* Clone a repository with only the objects needed for a single tag
@ 2005-11-02 2:02 Ben Lau
2005-11-02 7:01 ` Junio C Hamano
0 siblings, 1 reply; 6+ messages in thread
From: Ben Lau @ 2005-11-02 2:02 UTC (permalink / raw)
To: git
Hi,
Is there any method to clone/copy a repository with only the objects
needed
for a single tag in order to save disk space?
For example, if I want to start a new project based on a specific
version of kernel
like v2.6.14. I would run `git-clone` and then checkout a new branch
based on the tag.
However, one of the development host is a notebook computer which has
only 2GB space
leave. Therefore I hope the space occupied by the respository could be
mininiumized
while it keeps to be able to fetch/update from my master repository.
Thanks for any advise.
^ permalink raw reply [flat|nested] 6+ messages in thread
* Re: Clone a repository with only the objects needed for a single tag
2005-11-02 2:02 Clone a repository with only the objects needed for a single tag Ben Lau
@ 2005-11-02 7:01 ` Junio C Hamano
2005-11-02 8:27 ` Ben Lau
0 siblings, 1 reply; 6+ messages in thread
From: Junio C Hamano @ 2005-11-02 7:01 UTC (permalink / raw)
To: Ben Lau; +Cc: git
Ben Lau <benlau@ust.hk> writes:
> Is there any method to clone/copy a repository with only the
> objects needed for a single tag in order to save disk space?
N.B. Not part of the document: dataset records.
(* ===== verification/FsContracts.v ===== *)
(** What the file server's volume promises: formatting, allocation, release of chains,
    reading and writing.  The runs of the witnesses are on the volume of [Volume.v]. *)

From S2P Require Import Prelude Bytes Initrd FatDisk FatFacts FatFile FileFacts WriteFacts FileSpec FatDir FatEdit DirFacts FsServer Volume.

(** Proofs never compute with a concrete disk. *)
#[local] Opaque boot_disk demo_disk.

(** ** Formatting *)

(** [C30] The server starts: on the zeroed RAM disk it formats a volume and opens it.  The
    geometry fits the disk (32 reserved sectors, a table of 64 sectors, 8096 clusters of
    one sector), the root directory is the chain of cluster 2 and has no entries, and every
    other cluster is free. *)
Theorem server_start_correct :
  server_start ∅ = Done (Some boot_fs, boot_disk) ∧ volume_ok boot_fs ∧ spc boot_fs = 1 ∧
  (fat_start boot_fs, data_start boot_fs, total_clusters boot_fs, root_cluster boot_fs) = (32, 96, 8096, 2) ∧
  bytes_ok boot_disk ∧ file_chain boot_fs boot_disk [2] ∧ entries_of boot_fs boot_disk [2] = [] ∧
  ∀ c, valid_cluster boot_fs c → c ≠ 2 → fat_value boot_fs boot_disk c = FAT32_FREE.
Proof.
  split_and!; [exact boot_run|exact boot_volume_ok|exact boot_spc|done|exact boot_bytes_ok|exact boot_root| |].
  - unfold entries_of. by rewrite boot_entries.
  - intros c [H1 H2] Hc. rewrite boot_fat; [by rewrite decide_False|]. cbn in H2. lia.
Qed.

(** ** Allocation and release *)

(** [C31] [alloc_cluster]: it takes the lowest free cluster of the range it searches, marks
    its entry with the end marker, fills its data with zeros and touches nothing else; it
    fails, without a change, only if no cluster of the range is free. *)
Theorem alloc_cluster_correct fs d :
  volume_ok fs →
  wp (alloc_cluster fs) (λ r d',
    match r with
    | Some c =>
        2 ≤ c < total_clusters fs ∧ fat_value fs d c = FAT32_FREE ∧
        (∀ c', 2 ≤ c' < c → fat_value fs d c' ≠ FAT32_FREE) ∧
        (∀ c', valid_cluster fs c' → fat_value fs d' c' = if decide (c' = c) then FAT32_EOC else fat_value fs d c') ∧
        cluster_bytes fs d' c = replicate (Z.to_nat (spc fs * BLOCK_SIZE)) 0 ∧
        only_changes fs [c] d d'
    | None => d' = d ∧ ∀ c, 2 ≤ c < total_clusters fs → fat_value fs d c ≠ FAT32_FREE
    end) d.
Proof.
  intros Hfs. apply (alloc_cluster_wp fs Hfs); [|done]. intros c d' Hc Hfree Hmin Ht. split_and!; try done; try lia.
  - intros c' [_ Hc']. apply taken_fat; [done|split; lia|done|done].
  - unfold cluster_bytes, disk_bytes. apply list_eq. intros i. rewrite list_lookup_fmap.
    destruct (decide (i < Z.to_nat (spc fs * BLOCK_SIZE))%nat) as [Hi|Hi].
    + rewrite lookup_seqZ_lt, lookup_replicate_2 by lia. cbn. rewrite Ht, decide_True; [done|].
      unfold in_cluster. lia.
    + rewrite lookup_seqZ_ge by lia. symmetry. apply lookup_replicate_None. lia.
  - intros a Ha. destruct (Ha c ltac:(by left)) as [H1 H2]. by rewrite Ht, !decide_False.
Qed.
Lemma alloc_cluster_correct_witness :
  ∃ c d', alloc_cluster boot_fs boot_disk = Done (Some c, d') ∧ fat_value boot_fs boot_disk c = FAT32_FREE ∧
    fat_value boot_fs d' c = FAT32_EOC.
Proof.
  pose proof (alloc_cluster_correct boot_fs boot_disk boot_volume_ok) as H.
  destruct (proj1 (wp_Done _ _ _) H) as ([c|] & d' & E & H0); clear H; rename H0 into H.
  - exists c, d'. destruct H as ((H1 & H2) & H3 & _ & H4 & _). split; [exact E|]. split; [exact H3|].
    rewrite H4; [by rewrite decide_True|split; [exact H1|lia]].
  - destruct H as [_ H]. exfalso. refine (H 3 _ _); [cbn; lia|].
    rewrite boot_fat by lia. reflexivity.
Defined.

(** [C32] [free_chain] ends whatever the table contains, even on a cycle: every step clears
    a word of the disk that was not zero.  From the first cluster of a chain it frees the
    clusters of the chain, all of them and nothing else, and returns their number. *)
Theorem free_chain_correct fs c d :
  volume_ok fs → is_u32 c →
  wp (free_chain fs c) (λ n d',
    ∀ l, chain fs d (c :: l) →
      n = Z.of_nat (length (c :: l)) ∧ freed fs (c :: l) d d' ∧
      ∀ c', valid_cluster fs c' →
        fat_value fs d' c' = if decide (c' ∈ c :: l) then FAT32_FREE else fat_value fs d c') d.
Proof.
  intros Hfs Hc. unfold free_chain. destruct (Z.ltb_spec c 2) as [Hlt|Hge].
  { apply wp_ret. intros l [[? _] _]. lia. }
  pose proof (free_chain_loop_total fs FREE_FUEL c 0 d (vo_start _ Hfs) Hc (FREE_FUEL_enough d)) as Ht.
  destruct (proj1 (wp_Done _ _ _) Ht) as (n & d' & E & _). apply wp_Done. exists n, d'. split; [exact E|]. intros l Hch.
  pose proof (chain_length fs d (c :: l) Hfs Hch) as Hlen.
  assert (total_clusters fs ≤ RAMDISK_SECTORS) as Hts.
  { destruct Hfs as [H1 H2 H3 H4 H5]. unfold BLOCK_SIZE in H4. nia. }
  assert (RAMDISK_SECTORS = 8192) as E8 by done. rewrite E8 in Hts.
  assert (0 + Z.of_nat (length (c :: l)) < 2 ^ 32) as Hsmall by (clear -Hlen Hts; lia).
  assert (wp (free_chain_loop FREE_FUEL fs c 0)
            (λ n d', n = Z.of_nat (length (c :: l)) ∧ freed fs (c :: l) d d') d) as H.
  { apply (free_chain_loop_chain fs FREE_FUEL c l); [done|done| |lia|done|].
    - cbn [length] in Hlen. apply Nat2Z.inj_lt. unfold FREE_FUEL. rewrite Z2Nat.id by by vm_compute.
      change (RAMDISK_SIZE / 4 + 2) with 1048578. lia.
    - intros d2 H2. by rewrite Z.add_0_l. }
  destruct (proj1 (wp_Done _ _ _) H) as (n2 & d2 & E2 & -> & Hf). rewrite E in E2. injection E2 as -> ->.
  split; [done|]. split; [exact Hf|]. intros c' [H1 H2]. case_decide as Hin.
  - unfold fat_value. rewrite dle_zero; [done|]. intros k Hk. rewrite Hf, decide_True; [done|].
    apply Exists_exists. exists c'. split; [done|]. unfold in_fat. lia.
  - apply fat_value_ext. intros a Ha. rewrite Hf, decide_False; [done|]. intros Hex.
    apply Exists_exists in Hex as (x & Hx & Hax). by rewrite (in_fat_inj fs c' x a Ha Hax) in Hin.
Qed.
Lemma free_chain_correct_witness :
  ∃ d', free_chain boot_fs 3 demo_disk = Done (2, d') ∧ fat_value boot_fs d' 4 = FAT32_FREE.
Proof.
  pose proof (free_chain_correct boot_fs 3 demo_disk boot_volume_ok ltac:(by split)) as H.
  destruct (proj1 (wp_Done _ _ _) H) as (n & d' & E & H0). destruct (H0 [4] (proj1 demo_file)) as (-> & _ & H3).
  exists d'. split; [exact E|]. rewrite H3 by (split; cbn; lia). rewrite decide_True; [reflexivity|]. right. by left.
Defined.

(** ** Files *)

(** [C33] [read_file]: from [offset] below the size it was given, it returns the bytes of
    the chain's contents from [offset], as many as the buffer, the size and the chain
    allow, at the front of a buffer whose rest it leaves; the disk does not change. *)
Theorem read_file_correct fs fuel c l offset file_size buf d :
  volume_ok fs → spc fs = 1 → chain fs d (c :: l) → (length l < fuel)%nat →
  0 ≤ offset < file_size → offset + 512 < 2 ^ 32 → is_u32 file_size →
  let k := content fs d (c :: l) in
  let n := Z.max 0 (Z.min (Z.min (Z.of_nat (length buf)) (file_size - offset)) (Z.of_nat (length k) - offset)) in
  wp (read_file fuel fs c offset file_size buf) (λ r d',
    r = (n, take (Z.to_nat n) (drop (Z.to_nat offset) k) ++ drop (Z.to_nat n) buf) ∧ d' = d) d.
Proof.
  intros Hfs Hspc Hch Hf Ho Hw Hsize k n. apply (read_file_wp fs Hfs Hspc fuel c l); [done..|].
  split; [|done]. unfold read_len. fold k n. f_equal. unfold filled.
  assert (length (take (Z.to_nat n) (drop (Z.to_nat offset) k)) = Z.to_nat n) as Hl.
  { rewrite length_take, length_drop. unfold n. lia. }
  rewrite Hl. done.
Qed.
Lemma read_file_correct_witness :
  wp (read_file 2 boot_fs 3 100 600 (replicate 1000 0)) (λ r d',
    r = (500, take 500 (drop 100 (content boot_fs demo_disk [3; 4])) ++ replicate 500 0) ∧ d' = demo_disk) demo_disk.
Proof.
  pose proof (read_file_correct boot_fs 2 3 [4] 100 600 (replicate 1000 0) demo_disk boot_volume_ok boot_spc
    (proj1 demo_file) ltac:(cbn; lia) ltac:(lia) ltac:(lia) ltac:(split; lia)) as H.
  cbv zeta in H. rewrite (length_content boot_fs boot_spc) in H. exact H.
Defined.

(** [C34] [write_file]: with enough free clusters the whole buffer is written.  The chain
    grows by the missing clusters, taken from the free ones; its contents are the old ones,
    extended with zeros, with the buffer in place from [offset] on -- and the rest of the
    last sector zero, unless the write stays inside the sector it starts in the middle of
    ([overwritten]); no byte outside of the chain's entries and clusters changes.  The
    cluster returned is the one the write ended in. *)
Theorem write_file_correct fs fuel c l offset buf d :
  volume_ok fs → spc fs = 1 → file_chain fs d (c :: l) → buf ≠ [] → Z.of_nat (length buf) < 2 ^ 32 →
  0 ≤ offset → offset + 512 < 2 ^ 32 →
  let need := (write_reach offset buf - length (c :: l))%nat in
  Z.of_nat need ≤ free_clusters fs d → (write_reach offset buf < fuel)%nat →
  wp (write_file fuel fs c offset buf) (λ r d', ∃ l',
    r = (Z.of_nat (length buf), default 0 ((c :: l ++ l') !! (write_reach offset buf - 1)%nat)) ∧
    length l' = need ∧ file_chain fs d' (c :: l ++ l') ∧
    free_clusters fs d' = free_clusters fs d - Z.of_nat need ∧
    content fs d' (c :: l ++ l') = overwritten (content fs d (c :: l)) offset buf ∧
    only_changes fs (c :: l ++ l') d d') d.
Proof.
  intros Hfs Hspc Hfile Hb Hlb H0 Ho need Hneed Hfuel. apply (write_file_wp fs Hfs Hspc fuel c l); [done..|].
  intros l' d' Hl' [G1 G2 G3] Hs. exists l'. cbn [app] in *. split_and!; [done|done|done|by rewrite G2, Hl'| |done].
  unfold content. fold (sectors fs d' (c :: l ++ l')) (sectors fs d (c :: l)). rewrite Hs.
  apply concat_written; [|done|done]. apply Forall_fmap, Forall_true. intros x. apply (length_cluster_bytes fs Hspc).
Qed.
Lemma write_file_correct_witness :
  wp (write_file 9 boot_fs 3 300 (replicate 1000 7)) (λ r d', ∃ l',
    r = (1000, default 0 (([3; 4] ++ l') !! 2%nat)) ∧ length l' = 1%nat ∧ file_chain boot_fs d' ([3; 4] ++ l')) demo_disk.
Proof.
  eapply wp_mono.
  - apply (write_file_correct boot_fs 9 3 [4] 300 (replicate 1000 7) demo_disk boot_volume_ok boot_spc demo_file);
      [done|by vm_compute|lia|lia|rewrite demo_free_clusters; by vm_compute|by apply Nat.ltb_lt; vm_compute].
  - intros r d' (l' & H1 & H2 & H3 & _). exists l'. split_and!; [exact H1|exact H2|exact H3].
Defined.

(** A request with its data in front of the receive buffer. *)
Definition data_request (words dat rest : list Z) : request := mkRequest words (dat ++ rest) (Z.of_nat (length dat)).
Lemma slice_front a b : slice (a ++ b) 0 (Z.of_nat (length a)) = Some a.
Proof. exact (slice_app [] a b). Qed.

(** [C35] What is written is read back, through the server's loop: after [FS_WRITE] of up to
    a page of data at an offset of a file, [FS_READ] of the same range answers with exactly
    the data. *)
Theorem write_then_read fs fuel c l offset dat rest read_data_buf d :
  volume_ok fs → spc fs = 1 → file_chain fs d (c :: l) → dat ≠ [] →
  Z.of_nat (length dat) ≤ IPC_BUFFER_SIZE → Z.of_nat (length read_data_buf) = IPC_BUFFER_SIZE →
  0 ≤ offset → offset + IPC_BUFFER_SIZE < 2 ^ 32 - 1 →
  Z.of_nat (write_reach offset dat - length (c :: l)) ≤ free_clusters fs d →
  (write_reach offset dat < fuel)%nat → (length l < fuel)%nat →
  wp (serve_all fuel fs
        [data_request [FS_WRITE; c; offset; 0] dat rest;
         data_request [FS_READ; c; offset; Z.of_nat (length dat)] [] rest] read_data_buf)
     (λ replies _, ∃ last_cluster,
        replies = [mkReply [FS_OK; Z.of_nat (length dat); last_cluster; 0] [];
                   mkReply [FS_OK; Z.of_nat (length dat); 0; 0] dat]) d.
Proof.
  intros Hfs Hspc Hfile Hb Hlen Hrdb H0 Ho Hneed Hfuel Hl. unfold IPC_BUFFER_SIZE in *.
  pose proof (file_chain_valid fs d (c :: l) c Hfile ltac:(by left)) as Hc.
  destruct (valid_readable fs c Hfs ltac:(destruct Hc; lia)) as [Hu _].
  assert (0 < Z.of_nat (length dat)) as Hpos by (destruct dat; [done|cbn; lia]).
  assert (∀ x, is_u32 x → u32 x = x) as Hmod by (intros x Hx; apply Z.mod_small; exact Hx).
  unfold is_u32 in *. cbn [serve_all]. apply wp_bind. unfold serve, data_request. cbn [req_words req_buf req_len].
  change (byte_at [FS_WRITE; c; offset; 0] 0) with FS_WRITE. cbn [Z.eqb Pos.eqb FS_WRITE FS_OPEN FS_READ FS_READDIR FS_CLOSE FS_MKDIR].
  apply wp_bind. unfold do_write. cbn [req_words req_buf req_len].
  change (byte_at [FS_WRITE; c; offset; 0] 1) with c. change (byte_at [FS_WRITE; c; offset; 0] 2) with offset.
  rewrite (Hmod c), (Hmod offset) by lia. destruct Hc as [Hc1 Hc2]. rewrite (proj2 (Z.ltb_ge c 2)) by lia.
  apply wp_bind, wp_ret. cbn beta iota. unfold req_data. cbn [req_buf req_len]. rewrite slice_front.
  apply wp_bind, wp_ret, wp_bind.
  apply (write_file_wp fs Hfs Hspc fuel c l); [done|done|lia|done|lia|done|done|].
  intros l' d' Hl' [G1 _ _] Hs. apply wp_ret, wp_ret, wp_bind. cbn [fst snd serve_all app] in *.
  apply wp_bind. unfold serve. cbn [req_words].
  change (byte_at [FS_READ; c; offset; Z.of_nat (length dat)] 0) with FS_READ.
  cbn [Z.eqb Pos.eqb FS_WRITE FS_OPEN FS_READ]. unfold do_read. cbn [req_words].
  change (byte_at [FS_READ; c; offset; Z.of_nat (length dat)] 1) with c.
  change (byte_at [FS_READ; c; offset; Z.of_nat (length dat)] 2) with offset.
  change (byte_at [FS_READ; c; offset; Z.of_nat (length dat)] 3) with (Z.of_nat (length dat)).
  rewrite !Hmod by lia. rewrite Hrdb, Z.min_l by lia.
  destruct (slice_Some read_data_buf 0 (Z.of_nat (length dat))) as (buf & -> & Hbuf); [lia..|].
  rewrite Z.sub_0_r in Hbuf. apply wp_bind, wp_ret, wp_bind.
  assert (content fs d' (c :: l ++ l') = overwritten (content fs d (c :: l)) offset dat) as Econ.
  { unfold content. fold (sectors fs d' (c :: l ++ l')) (sectors fs d (c :: l)). rewrite Hs.
    apply concat_written; [|done|done]. apply Forall_fmap, Forall_true. intros x. apply (length_cluster_bytes fs Hspc). }
  pose proof (overwritten_read (content fs d (c :: l)) offset dat H0) as Eread. rewrite <- Econ in Eread.
  pose proof (f_equal length Eread) as Elen. rewrite length_take, length_drop in Elen.
  apply (read_file_wp fs Hfs Hspc fuel c (l ++ l')); [apply G1| |lia|lia|split; lia|].
  { rewrite length_app. unfold write_reach in *. cbn [length] in Hl'. lia. }
  cbv zeta. unfold read_len. rewrite Hbuf.
  replace (Z.max 0 _) with (Z.of_nat (length dat)) by lia. rewrite Nat2Z.id, Eread.
  assert (filled buf 0 dat = dat) as ->.
  { unfold filled. cbn. rewrite drop_ge by lia. apply app_nil_r. }
  rewrite slice_front. apply wp_bind, wp_ret, wp_ret, wp_bind, wp_ret, wp_ret. cbn [fst].
  eexists. reflexivity.
Qed.
Lemma write_then_read_witness :
  ∃ last_cluster d', serve_all 10 boot_fs
      [data_request [FS_WRITE; 3; 300; 0] (replicate 1000 7) []; data_request [FS_READ; 3; 300; 1000] [] []]
      (replicate 4096 0) demo_disk =
    Done ([mkReply [FS_OK; 1000; last_cluster; 0] []; mkReply [FS_OK; 1000; 0; 0] (replicate 1000 7)], d').
Proof.
  pose proof (write_then_read boot_fs 10 3 [4] 300 (replicate 1000 7) [] (replicate 4096 0) demo_disk boot_volume_ok boot_spc
    demo_file ltac:(done) ltac:(by vm_compute) ltac:(by vm_compute) ltac:(lia) ltac:(by vm_compute)
    ltac:(rewrite demo_free_clusters; by vm_compute) ltac:(by apply Nat.ltb_lt; vm_compute) ltac:(cbn; lia)) as H.
  destruct (proj1 (wp_Done _ _ _) H) as (reps & d' & E & last & ->). exists last, d'. exact E.
Defined.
> For example, if I want to start a new project based on a
> specific version of kernel like v2.6.14. I would run
> `git-clone` and then checkout a new branch based on the tag.
Depends on what you want to do in that shallow copy.
If the only thing you would want to do is to build it, then you
could 'git-tar-tree v2.6.14' and extract that on your notebook.
The output is just a tar so there will no history, though.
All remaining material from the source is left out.